§ **Collected data**
Lemma maximum_agrees (f : Row → Z) (p : SegmentTimes → DateTime) groups groups' ts ts' t t' :
  Forall2 (λ rows x, foldl opt_max None (f <$> rows) = Some (instant_millis (p x)) ∧ whole (p x)) groups ts →
  Forall2 (λ rows x, foldl opt_max None (f <$> rows) = Some (instant_millis (p x)) ∧ whole (p x)) groups' ts' →
  concat groups ≡ₚ concat groups' → head ts = Some t → head ts' = Some t' →
  foldl datetime_max (p t) (p <$> ts) = foldl datetime_max (p t') (p <$> ts').
Proof.
  assert (Hone : ∀ gs us u, Forall2 (λ rows x, foldl opt_max None (f <$> rows) = Some (instant_millis (p x)) ∧ whole (p x)) gs us → head us = Some u →
    Forall2 (extreme Z.ge f) gs (p <$> us) ∧ foldl datetime_max (p u) (p <$> us) ∈ p <$> us ∧
    ∀ x, x ∈ p <$> us → instant_millis (foldl datetime_max (p u) (p <$> us)) >= instant_millis x).
  { intros gs us u Hg Hu. assert (Hin : p u ∈ p <$> us) by (destruct us; [done|]; injection Hu as ->; by left).
    destruct (foldl_latest (p <$> us) (p u)) as [Hd Hl].
    assert (He : latest (foldl datetime_max (p u) (p <$> us)) (p <$> us)).
    { split; [apply elem_of_cons in Hd as [->|Hd]; done | intros x Hx; apply Hl; by right]. }
    split_and!; [| apply He | intros x Hx; apply Z.le_ge; eapply latest_millis; [|done|done]].
    - apply Forall2_fmap_r. eapply Forall2_impl; [done|]. intros rows x [Hm Hw]. apply greatest_row in Hm as [? Hall].
      split_and!; [done | intros r Hr; by apply Z.le_ge, Hall | done].
    - apply Forall_fmap, Forall_lookup. intros i x' Hx'. by destruct (Forall2_lookup_r _ _ _ _ _ Hg Hx') as (rows & _ & _ & Hw). }
  intros Hg Hg' Hp Ht Ht'. destruct (Hone _ _ _ Hg Ht) as (H1 & H2 & H3). destruct (Hone _ _ _ Hg' Ht') as (H1' & H2' & H3').
  eapply (extremes_agree Z.ge f groups groups'); [lia | lia | exact H1 | exact H1' | done | done | done | done | done].
Qed.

§ **What this task involves**
Look through the entries above and find each line where the word "rows" occurs; copy those lines.

§ **Solved problem**
  Forall2 (λ rows x, foldl opt_max None (f <$> rows) = Some (instant_millis (p x)) ∧ whole (p x)) groups ts →
  Forall2 (λ rows x, foldl opt_max None (f <$> rows) = Some (instant_millis (p x)) ∧ whole (p x)) groups' ts' →
  assert (Hone : ∀ gs us u, Forall2 (λ rows x, foldl opt_max None (f <$> rows) = Some (instant_millis (p x)) ∧ whole (p x)) gs us → head us = Some u →
    - apply Forall2_fmap_r. eapply Forall2_impl; [done|]. intros rows x [Hm Hw]. apply greatest_row in Hm as [? Hall].
    - apply Forall_fmap, Forall_lookup. intros i x' Hx'. by destruct (Forall2_lookup_r _ _ _ _ _ Hg Hx') as (rows & _ & _ & Hw). }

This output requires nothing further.